Flying Pig Tales: the Beginning Part 7

This is the 7th chapter in the Fly Pig Tales collection, a fantasy story collection about a mystical tavern in a fantasy world. The stories in the series are connected and beginning your reading in Chapter 1 will improve your experience.

The shaking grew more violent, sending plates and silverware falling to the floor. For a moment, it grew so intense it seemed as though the tavern would be shaken apart, but after a few moments the tremors slowed.

“I have an idea! How about you deal with our dwarf friend before birds start nesting in his branches, and I’ll deal with the shaking,” Nemo shouted, pulling a stethoscope from some hidden pocket in his coat and plugging it into his ears. “First I need to figure out where the problem is.”

“Can I use my wand or does it have to stay plugged into the Flying Pig?” Ambrosia shouted as the turbulence yet again. 

“It should be ok.
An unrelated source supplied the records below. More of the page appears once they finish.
(* ===== verification/Raw.v ===== *)
(** * Raw and packet sockets ([src/src/net/raw.c], [src/src/net/pkt.c])

    Operations that block are split as those of UDP are. *)
From S2P Require Import Prelude Bytes Dlist Net Arp Ip Iovec Udp.
From S2P Require Addr Chksum.
Open Scope Z_scope.

Definition PROTO_IP : Z := 0.
Definition PROTO_ICMP : Z := 1.
Definition PROTO_TCP : Z := 6.
Definition PROTO_UDP : Z := 17.
Definition SO_NETIF : Z := 0x10000.

Section raw.
Context (kpage : nat → Z * list Z) (kmalloc : nat → Z * Z).

(** ** [raw.c] *)
Definition raw_socket (protocol : Z) : ST net Z :=
  let* n := st_gets blocks in
  let '(a, _) := kmalloc n in
  let* l := st_gets raw_pcb_list in
  let* l := st_lift (list_push a l) in
  do! st_mod (λ s, s <| blocks $= S |> <| raw_pcb_list := l |> <| raws $= <[a := mk_raw 0 0 (u16 protocol) [] None]> |>);
  st_ret a.

Definition raw_close (a : Z) : ST net Z :=
  let* p := the_raw a in
  do! put_received (length (raw_rx p)) (raw_rx p);
  let* l := st_gets raw_pcb_list in
  let* l := st_lift (list_remove a l) in
  do! st_mod (λ s, s <| raw_pcb_list := l |> <| raws $= delete a |>);
  st_ret EOK.

Definition raw_bind (a addr : Z) : ST net Z := do! mod_raw a (λ p, p <| raw_laddr := addr |>); st_ret EOK.
Definition raw_connect (a addr : Z) : ST net Z := do! mod_raw a (λ p, p <| raw_raddr := addr |>); st_ret EOK.
Definition raw_getpeername (a : Z) : ST net (Z * Z) := let* p := the_raw a in st_ret (raw_raddr p, 0).
Definition raw_getsockname (a : Z) : ST net (Z * Z) := let* p := the_raw a in st_ret (raw_laddr p, 0).

Definition raw_take (a : Z) (iov : list iovec_t) : ST net (Z * list iovec_t * option (Z * Z)) :=
  let* p := the_raw a in
  let* (b, l) := st_lift (list_popback (raw_rx p)) in
  do! mod_raw a (λ p, p <| raw_rx := l |>);
  let* q := the_pbuf b in
  let* bytes := get_bytes b sizeof_eth (u32 (plen q - sizeof_eth)) in
  let '(iov, ret) := iovec_write iov bytes in
  let* src := get 4 b i_src in
  do! pbuf_put b;
  st_ret (ret, iov, Some (src, 0)).

Definition raw_recvmsg (task a : Z) (iov : list iovec_t) : ST net (outcome (Z * list iovec_t * option (Z * Z))) :=
  let* p := the_raw a in
  match raw_rx p with
  | [] => do! mod_raw a (λ p, p <| raw_waiter := Some task |>); st_ret Blocked
  | _ => let* r := raw_take a iov in st_ret (Returned r)
  end.

Definition raw_recvmsg_woken (ret a : Z) (iov : list iovec_t) : ST net (Z * list iovec_t * option (Z * Z)) :=
  do! mod_raw a (λ p, p <| raw_waiter := None |>);
  if negb (ret =? EOK) then st_ret (ret, iov, None) else raw_take a iov.

(** The packet is the user's, its header included, which [ip_output] fills. *)
Definition raw_sendmsg (a : Z) (iov : list iovec_t) (nm : option Z) : ST net (Z * list iovec_t) :=
  let size := iovec_size iov in
  if IP_MTU <? size then st_ret (- EMSGSIZE, iov)
  else
    do! (match nm with Some addr => let* _ := raw_connect a addr in st_ret tt | None => st_ret tt end);
    let* b := pbuf_get kpage in
    let '(iov, bytes) := iovec_read iov (Z.to_nat size) in
    do! put_bytes b sizeof_eth bytes;
    let* dst := get 4 b i_dst in
    let* r := netif_route dst in
    let* n := st_deref (λ _, r) in
    let* dst := get 4 b i_dst in
    let* proto := get 1 b i_proto in
    let* ret := ip_output kpage kmalloc n b dst proto (u16 (size - sizeof_ip)) in
    if ret <? EOK then st_ret (ret, iov) else st_ret (size, iov).

Definition raw_recv (a pbuf : Z) : ST net bool :=
  let* p := the_raw a in
  let* src := get 4 pbuf i_src in
  let* dst := get 4 pbuf i_dst in
  let* proto := get 1 pbuf i_proto in
  if negb (Addr.ip_addr_isany (Some (raw_raddr p))) && negb (Addr.ip_addr_cmp (raw_raddr p) src) then st_ret false
  else if negb (Addr.ip_addr_isany (Some (raw_laddr p))) && negb (Addr.ip_addr_cmp (raw_laddr p) dst) then st_ret false
  else if negb (raw_protocol p =? PROTO_IP) && negb (raw_protocol p =? proto) then st_ret false
  else
    do! count_up pbuf;
    let* l := st_lift (list_push pbuf (raw_rx p)) in
    do! mod_raw a (λ p, p <| raw_rx := l |>);
    match raw_waiter p with
    | Some t =>
        do! st_mod (λ s, s <| wakes $= λ w, w ++ [(t, EOK)] |>);
        do! mod_raw a (λ p, p <| raw_waiter := None |>);
        st_ret true
    | None => st_ret true
    end.

Fixpoint raw_loop (l : list Z) (pbuf : Z) : ST net bool :=
  match l with
  | [] => st_ret false
  | a :: l' => let* eaten := raw_recv a pbuf in if (eaten : bool) then st_ret true else raw_loop l' pbuf
  end.

Definition raw_input (netif pbuf : Z) : ST net bool := let* l := st_gets raw_pcb_list in raw_loop l pbuf.

Definition raw_init : ST net unit := st_mod (λ s, s <| raw_pcb_list := [] |>).

(** ** [pkt.c] *)
Definition pkt_socket (protocol : Z) : ST net Z :=
  let* n := st_gets blocks in
  let '(a, _) := kmalloc n in
  let* l := st_gets pkt_pcb_list in
  let* l := st_lift (list_push a l) in
  do! st_mod (λ s, s <| blocks $= S |> <| pkt_pcb_list := l |>
        <| pkts $= <[a := mk_pkt ETH_ANY ETH_ANY None protocol [] None]> |>);
  st_ret a.

Definition pkt_close (a : Z) : ST net Z :=
  let* p := the_pkt a in
  do! put_received (length (pkt_rx p)) (pkt_rx p);
  let* l := st_gets pkt_pcb_list in
  let* l := st_lift (list_remove a l) in
  do! st_mod (λ s, s <| pkt_pcb_list := l |> <| pkts $= delete a |>);
  st_ret EOK.

Definition pkt_bind (a : Z) (addr : list Z) : ST net Z := do! mod_pkt a (λ p, p <| pkt_laddr := addr |>); st_ret EOK.
Definition pkt_connect (a : Z) (addr : list Z) : ST net Z := do! mod_pkt a (λ p, p <| pkt_raddr := addr |>); st_ret EOK.
Definition pkt_getpeername (a : Z) : ST net (list Z) := let* p := the_pkt a in st_ret (pkt_raddr p).
Definition pkt_getsockname (a : Z) : ST net (list Z) := let* p := the_pkt a in st_ret (pkt_laddr p).

Definition pkt_setsockopt (a optname optval optlen : Z) : ST net Z :=
  if optname =? SO_NETIF then
    if negb (optlen =? 4) then st_ret (- EINVAL)
    else
      let* r := netif_get optval in
      match r with
      | None => st_ret (- EINVAL)
      | Some n => do! mod_pkt a (λ p, p <| pkt_netif := Some n |>); st_ret EOK
      end
  else st_ret (- ENOSYS).

Definition pkt_take (a : Z) (iov : list iovec_t) : ST net (Z * list iovec_t) :=
  let* p := the_pkt a in
  let* (b, l) := st_lift (list_popback (pkt_rx p)) in
  do! mod_pkt a (λ p, p <| pkt_rx := l |>);
  let* q := the_pbuf b in
  let* bytes := get_bytes b 0 (plen q) in
  let '(iov, ret) := iovec_write iov bytes in
  do! pbuf_put b;
  st_ret (ret, iov).

Definition pkt_recvmsg (task a : Z) (iov : list iovec_t) : ST net (outcome (Z * list iovec_t)) :=
  let* p := the_pkt a in
  match pkt_rx p with
  | [] => do! mod_pkt a (λ p, p <| pkt_waiter := Some task |>); st_ret Blocked
  | _ => let* r := pkt_take a iov in st_ret (Returned r)
  end.

Definition pkt_recvmsg_woken (ret a : Z) (iov : list iovec_t) : ST net (Z * list iovec_t) :=
  do! mod_pkt a (λ p, p <| pkt_waiter := None |>);
  if negb (ret =? EOK) then st_ret (ret, iov) else pkt_take a iov.

Definition pkt_sendmsg (a : Z) (iov : list iovec_t) (nm : option (list Z)) : ST net (Z * list iovec_t) :=
  let* p := the_pkt a in
  match pkt_netif p with
  | None => st_ret (- EINVAL, iov)
  | Some netif =>
      let size := iovec_size iov in
      if ETH_MTU <? size then st_ret (- EMSGSIZE, iov)
      else
        do! (match nm with Some addr => let* _ := pkt_connect a addr in st_ret tt | None => st_ret tt end);
        let* b := pbuf_get kpage in
        let '(iov, bytes) := iovec_read iov (Z.to_nat size) in
        do! put_bytes b 0 bytes;
        do! mod_pbuf b (λ p, p <| plen := size |>);
        do! netif_output netif b;
        st_ret (size, iov)
  end.

(** The frame's type is already in host order. *)
Definition pkt_recv (a pbuf : Z) : ST net bool :=
  let* p := the_pkt a in
  let* src := get_bytes pbuf e_src 6 in
  let* dst := get_bytes pbuf e_dst 6 in
  let* type := get 2 pbuf e_type in
  let* proto := get 1 pbuf i_proto in
  let ip k := negb (type =? ETH_TYPE_IP) || negb (proto =? k) in
  if negb (Addr.eth_addr_isany (Some (pkt_raddr p))) && negb (Addr.eth_addr_cmp (pkt_raddr p) src) then st_ret false
  else if negb (Addr.eth_addr_isany (Some (pkt_laddr p))) && negb (Addr.eth_addr_cmp (pkt_laddr p) dst) then st_ret false
  else if (pkt_protocol p =? PROTO_IP) && negb (type =? ETH_TYPE_IP) then st_ret false
  else if (pkt_protocol p =? PROTO_ICMP) && ip IP_PROTOCOL_ICMP then st_ret false
  else if (pkt_protocol p =? PROTO_UDP) && ip IP_PROTOCOL_UDP then st_ret false
  else if (pkt_protocol p =? PROTO_TCP) && ip IP_PROTOCOL_TCP then st_ret false
  else
    do! count_up pbuf;
    let* l := st_lift (list_push pbuf (pkt_rx p)) in
    do! mod_pkt a (λ p, p <| pkt_rx := l |>);
    match pkt_waiter p with
    | Some t =>
        do! st_mod (λ s, s <| wakes $= λ w, w ++ [(t, EOK)] |>);
        do! mod_pkt a (λ p, p <| pkt_waiter := None |>);
        st_ret true
    | None => st_ret true
    end.

Fixpoint pkt_loop (l : list Z) (netif pbuf : Z) : ST net bool :=
  match l with
  | [] => st_ret false
  | a :: l' =>
      let* p := the_pkt a in
      if negb (bool_decide (pkt_netif p = Some netif)) then pkt_loop l' netif pbuf
      else let* eaten := pkt_recv a pbuf in if (eaten : bool) then st_ret true else pkt_loop l' netif pbuf
  end.

Definition pkt_input (netif pbuf : Z) : ST net bool := let* l := st_gets pkt_pcb_list in pkt_loop l netif pbuf.

Definition pkt_init : ST net unit := st_mod (λ s, s <| pkt_pcb_list := [] |>).
End raw.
The Pig has thaumatic capacitors. They should keep her going while the wand is unplugged. Don’t keep it out too long or we’ll run out of juice to keep the place running,” the elf shouted as the room began to roar from the convulsions. The elf ran frantically from place to place holding the end of the stethoscope to the walls, floors, counters, and every other surface, listening for a moment, then moving on to the next spot. Every so often, he had to dodge the pixies, who were running around like mad cleaning up the mess made by the quaking in the tavern. They had just gotten their new jobs as waitresses and didn’t want to risk losing them the first day because they let the place be in shambles. 

Ambrosia stood beneath the wand, hanging high above her on the wall. Reaching, she discovered that the wand hung inches from her grasp. 

“Just sit tight, Dwalin. I’ll be right there,” the ex-godmother called over her shoulder as she jumped up and down reaching in vain for the wand. Finally, she stopped and asked in the sweetest voice she could muster: “Honey, do you think you could help me out here?”

“Of course, dear,” the minotaur replied, struggling to hide his amusement at his wife’s shortfall. Reaching up, he plucked the wand from the wall gingerly. The oversized wand nearly disappeared between the minotaur’s pointer finger and thumb. “Here you go darling,” Argos’ voice rumbled, simultaneously menacing and affectionate. 

Taking the wand from her husband, the ex-godmother turned to the dwarf. “Ok, If this is magical in nature, something caused it. I don’t think anything in the Flying Pig would do this to you. What did you eat in The North Woods? That place is full of loose magic and danger since the time when the 12 Kingdoms were cut off from the Mountain King. Who knows what sort of thing you got into out there.”

“Well, whatever you’re going to do, can you do it quickly? My jaw is getting stiff and I’m pretty sure my bottom is stuck to your stool,” the dwarf urged. The dwarf’s features were getting stiff and facial expressions were no longer possible, but worry came through in his tone. The poor dwarf had gone from being chased by giant spiders to transforming into a tree in a matter of minutes. 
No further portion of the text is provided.